“Menulis adalah Berpikir” — Sebuah Thread Twitter yang Dijelaskan
(Versi Parafrase untuk Bahasa Indonesia yang Lebih Santai)
1/ “Menulis adalah berpikir” — ini prinsip favoritku tentang cara kerja efektif di perusahaan. Meski sering ditentang, terutama oleh startup yang mengutamakan “agilitas”, menulis tetap kunci utama.
Mengapa? Menulis itu sulit. Lebih lama daripada sekadar bicara atau bikin slide. Tapi hasilnya lebih bernas. Contoh: kutipan Jeff Bezos tentang handstand di surat tahunan Amazon. Dia cerita bagaimana latihan handstand butuh komitmen, pelatih, dan standar tinggi. Kalau cuma dirangkum dalam slide, detail pentingnya hilang.

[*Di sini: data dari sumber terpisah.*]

(** C9. Whatever [Scalar.__eq__] does, transitive or not, the table [t]
    of a constructed instance has [0 <= t[r] <= r] and [t[t[r]] = t[r]]
    at every site [r]. *)
Theorem map_below_and_idempotent z x zz lo m next r :
  __init__ Scalar_init Scalar_eq z x zz lo = Ok (m, next) →
  r < L m →
  ∃ i, _map_btwn_site_indices_and_unique_x_fields m !! r = Some i ∧
       0 ≤ i ≤ r ∧
       _map_btwn_site_indices_and_unique_x_fields m !! i = Some i.
Proof.
  intros Hinit. induction r as [r IH] using lt_wf_ind. intros Hr.
  destruct (map_recurrence z x zz lo m next r Hinit Hr) as (_ & _ & Hrec).
  destruct (last_eq Scalar_eq (x_fields m) r r) as [p|] eqn:Hlast.
  - apply last_eq_Some in Hlast as (Hp & _).
    destruct (IH p Hp) as (i & Hi & Hle & Hfix); [lia|].
    exists i. rewrite Hrec. split; [assumption|]. split; [lia | assumption].
  - exists r. split; [assumption|]. split; [lia | assumption].
Qed.

(** [==] is reflexive, symmetric, transitive on the entries of a list. *)
Definition eq_reflexive_on (l : list value) : Prop :=
  ∀ u, u ∈ l → py_eq u u = true.

Definition eq_symmetric_on (l : list value) : Prop :=
  ∀ u v, u ∈ l → v ∈ l → py_eq u v = true → py_eq v u = true.

Definition eq_transitive_on (l : list value) : Prop :=
  ∀ u v w, u ∈ l → v ∈ l → w ∈ l →
    py_eq u v = true → py_eq v w = true → py_eq u w = true.

(** C4. When [==] is an equality by value on the normalised transverse
    fields (reflexive, symmetric and transitive), entry [r] of the table
    that the scan over the pairs [(idx1, idx2)] produces is the smallest
    site index whose normalised x-field equals that of site [r]. *)
Theorem map_is_smallest_equal_site z x zz lo m next r :
  __init__ Scalar_init Scalar_eq z x zz lo = Ok (m, next) →
  eq_reflexive_on (x_fields m) →
  eq_symmetric_on (x_fields m) →
  eq_transitive_on (x_fields m) →
  r < L m →
  ∃ i xr xi,
    _map_btwn_site_indices_and_unique_x_fields m !! r = Some i ∧
    x_fields m !! r = Some xr ∧
    x_fields m !! i = Some xi ∧
    py_eq xr xi = true ∧
    ∀ i' xi', i' < i → x_fields m !! i' = Some xi' → py_eq xr xi' = false.
Proof.
  intros Hinit Hrefl Hsym Htrans.
  induction r as [r IH] using lt_wf_ind. intros Hr.
  destruct (map_recurrence z x zz lo m next r Hinit Hr) as (Hlx & _ & Hrec).
  destruct (lookup_lt_is_Some_2 (x_fields m) r) as [xr Hxr]; [lia|].
  assert (Hinr : xr ∈ x_fields m) by (eapply list_elem_of_lookup_2, Hxr).
  destruct (last_eq Scalar_eq (x_fields m) r r) as [p|] eqn:Hlast.
  - apply last_eq_Some in Hlast as (Hp & Hrp & _).
    apply eq_at_lookup in Hrp as (xr' & xp & Hxr' & Hxp & Hrp).
    rewrite Hxr in Hxr'. injection Hxr' as <-.
    assert (Hinp : xp ∈ x_fields m) by (eapply list_elem_of_lookup_2, Hxp).
    destruct (IH p Hp) as (i & xp' & xi & Hi & Hxp' & Hxi & Hpi & Hmin); [lia|].
    rewrite Hxp in Hxp'. injection Hxp' as <-.
    assert (Hini : xi ∈ x_fields m) by (eapply list_elem_of_lookup_2, Hxi).
    exists i, xr, xi. rewrite Hrec.
    split; [assumption|]. split; [assumption|]. split; [assumption|].
    split; [eapply (Htrans xr xp xi); assumption|].
    intros i' xi' Hi' Hxi'.
    assert (Hini' : xi' ∈ x_fields m) by (eapply list_elem_of_lookup_2, Hxi').
    destruct (py_eq xr xi') eqn:E; [|reflexivity].
    rewrite <- (Hmin i' xi' Hi' Hxi'). symmetry.
    apply (Htrans xp xr xi'); auto.
  - exists r, xr, xr. split; [assumption|]. split; [assumption|].
    split; [assumption|]. split; [auto|].
    intros i' xi' Hi' Hxi'.
    pose proof (proj1 (last_eq_None _ _ _ _) Hlast i' Hi') as Hne.
    unfold eq_at in Hne. now rewrite Hxr, Hxi' in Hne.
Qed.

(** *** Sharing *)

Lemma owned_weaken lo lo' hi hi' (cj aj : option value) :
  lo' ≤ lo → hi ≤ hi' →
  owned Scalar_init lo hi cj aj → owned Scalar_init lo' hi' cj aj.
Proof.
  intros Hlo Hhi. unfold owned. destruct cj as [[x|s]|]; try tauto.
  intros (id & Hid & ->). exists id. split; [lia | reflexivity].
Qed.

Lemma default_param_Some (c : list value) n :
  c ≠ [] → default_param (Some c) n = c.
Proof.
  intros Hc. unfold default_param. rewrite bool_decide_eq_false_2; [reflexivity|].
  destruct c; [congruence | discriminate].
Qed.

(** The three parameters, each with the attribute built from it. *)
Definition arrays (z x zz : option (list value)) (m : Model ScalarState)
    : list (option (list value) * list value) :=
  [(z, z_fields m); (x, x_fields m); (zz, zz_couplers m)].

(** Each attribute is the result of [_construct_attribute] on its own
    parameter, with fresh identities taken between [lo] and [next]. *)
Lemma arrays_normalised z x zz lo m next param attribute :
  __init__ Scalar_init Scalar_eq z x zz lo = Ok (m, next) →
  (param, attribute) ∈ arrays z x zz m →
  ∃ n lo' hi',
    lo ≤ lo' ∧ hi' ≤ next ∧ n ≤ L m ∧
    length (default_param param n) = n ∧
    normalised (default_param param n) lo' attribute hi'.
Proof.
  intros Hinit Hin.
  destruct (init_inv _ _ _ _ _ _ _ _ Hinit)
    as (HL & n1 & n2 & Hx & Hz & Hzz & _).
  destruct (determine_L_sizes _ _ _ _ HL) as (_ & Hlz & Hlx & Hlzz).
  assert (lo ≤ n1) by apply Hx. assert (n1 ≤ n2) by apply Hz.
  assert (n2 ≤ next) by apply Hzz.
  unfold arrays in Hin. rewrite !elem_of_cons, elem_of_nil in Hin.
  destruct Hin as [[= -> ->]|[[= -> ->]|[[= -> ->]|[]]]].
  - exists (L m), n1, n2. do 3 (split; [lia|]). now split.
  - exists (L m), lo, n1. do 3 (split; [lia|]). now split.
  - exists (L m - 1), n2, next. do 3 (split; [lia|]). now split.
Qed.

(** With a symmetric and transitive [==], a position shares the object
    of every earlier position whose raw entry equals its own. *)
Lemma normalised_shares c lo attribute next :
  normalised c lo attribute next →
  eq_symmetric_on c → eq_transitive_on c →
  ∀ j i u v, i < j → c !! i = Some u → c !! j = Some v →
    py_eq v u = true → attribute !! j = attribute !! i.
Proof.
  intros Hn Hsym Htrans j.
  induction j as [j IH] using lt_wf_ind. intros i u v Hij Hu Hv Hvu.
  assert (Hinu : u ∈ c) by (eapply list_elem_of_lookup_2, Hu).
  assert (Hinv : v ∈ c) by (eapply list_elem_of_lookup_2, Hv).
  assert (Hji : eq_at Scalar_eq c j i = true) by (apply eq_at_lookup; eauto).
  destruct (last_eq Scalar_eq c j j) as [p|] eqn:Hlast.
  - rewrite (normalised_shared _ _ _ _ _ _ j p Hn Hlast).
    apply last_eq_Some in Hlast as (Hp & Hjp & Hlater).
    destruct (decide (p = i)) as [->|Hne]; [reflexivity|].
    assert (Hip : i < p).
    { destruct (decide (i < p)) as [|Hge]; [assumption|].
      rewrite Hlater in Hji by lia. discriminate. }
    apply eq_at_lookup in Hjp as (v' & w & Hv' & Hw & Hvw).
    rewrite Hv in Hv'. injection Hv' as <-.
    assert (Hinw : w ∈ c) by (eapply list_elem_of_lookup_2, Hw).
    apply (IH p Hp i u w Hip Hu Hw).
    apply (Htrans w v u); auto.
  - rewrite (proj1 (last_eq_None _ _ _ _) Hlast i Hij) in Hji. discriminate.
Qed.

(** A position whose raw entry equals no earlier raw entry holds its own
    object. *)
Lemma normalised_first c lo attribute next i u :
  normalised c lo attribute next →
  c !! i = Some u →
  (∀ i' u', i' < i → c !! i' = Some u' → py_eq u u' = false) →
  owned Scalar_init lo next (Some u) (attribute !! i).
Proof.
  intros Hn Hu Hfirst. rewrite <- Hu.
  apply (normalised_owned _ _ _ _ _ _ i Hn).
  - eapply lookup_lt_Some, Hu.
  - apply last_eq_None. intros i' Hi'. unfold eq_at. rewrite Hu.
    destruct (c !! i') as [u'|] eqn:Hu'; [|reflexivity]. eauto.
Qed.

(** C1. For each array passed to the constructor: when two of its raw
    entries are equal ([==], an equality by value: symmetric and
    transitive on the entries), the two normalised entries are one and
    the same instance of [Scalar]; and when the earlier of the two is the
    earliest entry equal to the later one, the shared instance is that
    entry's own: the caller's [Scalar], or the one made from the number. *)
Theorem equal_raw_entries_share_object z x zz lo m next c attribute :
  __init__ Scalar_init Scalar_eq z x zz lo = Ok (m, next) →
  (Some c, attribute) ∈ arrays z x zz m →
  eq_symmetric_on c →
  eq_transitive_on c →
  ∀ i j u v,
    i < j → c !! i = Some u → c !! j = Some v → py_eq v u = true →
    (∃ s, attribute !! i = Some (Obj s) ∧ attribute !! j = Some (Obj s)) ∧
    ((∀ i' u', i' < i → c !! i' = Some u' → py_eq v u' = false) →
     owned Scalar_init lo next (Some u) (attribute !! i)).
Proof.
  intros Hinit Hin Hsym Htrans i j u v Hij Hu Hv Hvu.
  destruct (arrays_normalised _ _ _ _ _ _ _ _ Hinit Hin)
    as (n & lo' & hi' & Hlo & Hhi & _ & _ & Hn).
  rewrite default_param_Some in Hn by (intros ->; discriminate).
  split.
  - destruct (normalised_Obj _ _ _ _ _ _ i Hn) as [s Hs];
      [eapply lookup_lt_Some, Hu|].
    exists s. split; [assumption|].
    now rewrite (normalised_shares c lo' attribute hi' Hn Hsym Htrans j i u v).
  - intros Hfirst. apply (owned_weaken lo' lo hi' next); [assumption..|].
    apply (normalised_first c lo' attribute hi' i u Hn Hu).
    intros i' u' Hi' Hu'. destruct (py_eq u u') eqn:E; [|reflexivity].
    rewrite <- (Hfirst i' u' Hi' Hu'). symmetry.
    apply (Htrans v u u'); try assumption;
      eapply list_elem_of_lookup_2; eassumption.
Qed.

(** *** Entries that are not wrapped *)

(** The outer loop of [_construct_attribute], run on the raw entries [c]
    from the fresh identity [lo], reaches [idx1 = j] with an instance of
    [Scalar] at position [j]: the test of the wrapping statement fails,
    and [Scalar(...)] is not called for this position. *)
Definition not_wrapped_at (self_L : nat) (c : list value) (lo j : nat)
    : Prop :=
  ∃ attribute flags next s,
    for_each (range 0 j) (construct_body Scalar_init Scalar_eq c (length c))
      (c, replicate self_L false, lo) = Ok (attribute, flags, next) ∧
    attribute !! j = Some (Obj s) ∧
    wrap_step Scalar_init j (attribute, next) = Ok (attribute, next).

Lemma prefix_not_wrapped self_L (c : list value) lo j :
  length c ≤ self_L →
  j < length c →
  (∃ s, c !! j = Some (Obj s)) ∨ (∃ i, last_eq Scalar_eq c j j = Some i) →
  not_wrapped_at self_L c lo j.
Proof.
  intros HL Hj Hcase.
  destruct (construct_loop_prefix Scalar_init Scalar_eq c
              (replicate self_L false) lo j)
    as (a & f & nx & Hrun & _ & _ & _ & Hobj & Hinv);
    [rewrite length_replicate; lia | lia |].
  specialize (Hinv j Hj). rewrite Nat.min_l in Hinv by lia.
  assert (∃ s, a !! j = Some (Obj s)) as [s Hs].
  { destruct (last_eq Scalar_eq c j j) as [i|] eqn:Hlast.
    - apply last_eq_Some in Hlast as (Hi & _).
      rewrite Hinv. apply Hobj, Hi.
    - destruct (decide (j < j)); [lia|]. rewrite Hinv.
      destruct Hcase as [Hs|[i Hi]]; [assumption | discriminate]. }
  exists a, f, nx, s. split; [assumption|]. split; [assumption|].
  unfold wrap_step. now rewrite (getitem_Ok _ _ _ Hs).
Qed.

2/ Bahaya Terlalu Banyak Slide
Kalau kisah handstand Bezos cuma jadi slide PowerPoint, mungkin isinya cuma:
- Goal: Handstand sempurna!
- Syukur: Latihan tiap hari + cari pelatih
- Hasil: Butuh 6 bulan, bukan 2 minggu.
Tapi di tulisan lengkap, kita paham mengapa prosesnya panjang: standar tinggi, konsistensi, dan kerja keras. Slide seringkali terlalu ringkas, menghilangkan konteks, dan rentan salah tafsir.
3/ Menulis = Membangun Sejarah Perusahaan
Tanpa dokumentasi tertulis:
- Detail penting lenyap, seperti alasan keputusan strategis.
- Orang bisa menebak-nebak maksud slide, seperti permainan “telepon rusak”.
Contoh: saat ada perubahan struktur tim, slide berisi poin-poin singkat tak cukup. Karyawan baru akan bingung: “Mengapa keputusan ini diambil? Alternatif apa yang pernah dipertimbangkan?”
4/ Menulis Mempercepat Eksekusi
Banyak yang bilang: “Menulis itu lambat, tidak cocok dengan metode agile.”
Faktanya: Agile bukan berarti tanpa rencana. Justru, rencana tertulis membuat tim lebih alignment. Dengan dokumen jelas, mikro-keputusan sehari-hari bisa konsisten dengan tujuan besar.
Bayangkan membangun produk tanpa blueprint. Tim akan seperti orang kehilangan arah: setiap anggota punya interpretasi sendiri.
5/ Menulis itu Inklusif
- Bagi tim remote atau multibahasa: Tulisan lebih mudah dipahami daripada rapat verbal.
- Kurangi dominasi “jago ngomong”: Di rapat, orang yang pandai bicara sering menguasai diskusi. Dengan dokumen tertulis, semua bisa berkontribusi tanpa terintimidasi.
Catatan: Bagi yang bahasa Indonesianya bukan utama, menulis mungkin lebih mudah karena ada waktu untuk menyusun kalimat.
6/ Menulis = Berani Ambil Risiko
Menulis itu risiko. Anda harus berani memaparkan asumsi, analisis, dan kemungkinan salah. Tapi justru di situlah budaya belajar dibangun.
Jangan jadikan tulisan sebagai senjata: Jika gagal, jangan menyalahkan penulisnya. Fokus pada evaluasi ide, bukan orang.
7/ Tips Membangun Budaya Menulis
- Leader harus memberi contoh: Jangan delegasikan tugas menulis ke staf. CEO pun harus bisa menulis strategi sendiri.
- Prioritaskan konten, bukan format: Tulisan tidak harus sempurna. Yang penting ide tersampaikan.
- Latihan terus-menerus: Seperti handstand, menulis butuh konsistensi.
Penutup
Menulis bukan jaminan sukses, tapi tanpa menulis, perusahaan kehilangan alat vital untuk berpikir kolektif. Seperti kata Bezos: “Standar tinggi itu menular.” Mulailah dengan satu paragraf, lalu berkembang.
P.S. Slide PowerPoint tetap berguna, tapi jangan dijadikan pengganti dokumen strategis. Bayangkan jika Proklamasi Kemerdekaan cuma ditulis dalam bullet points!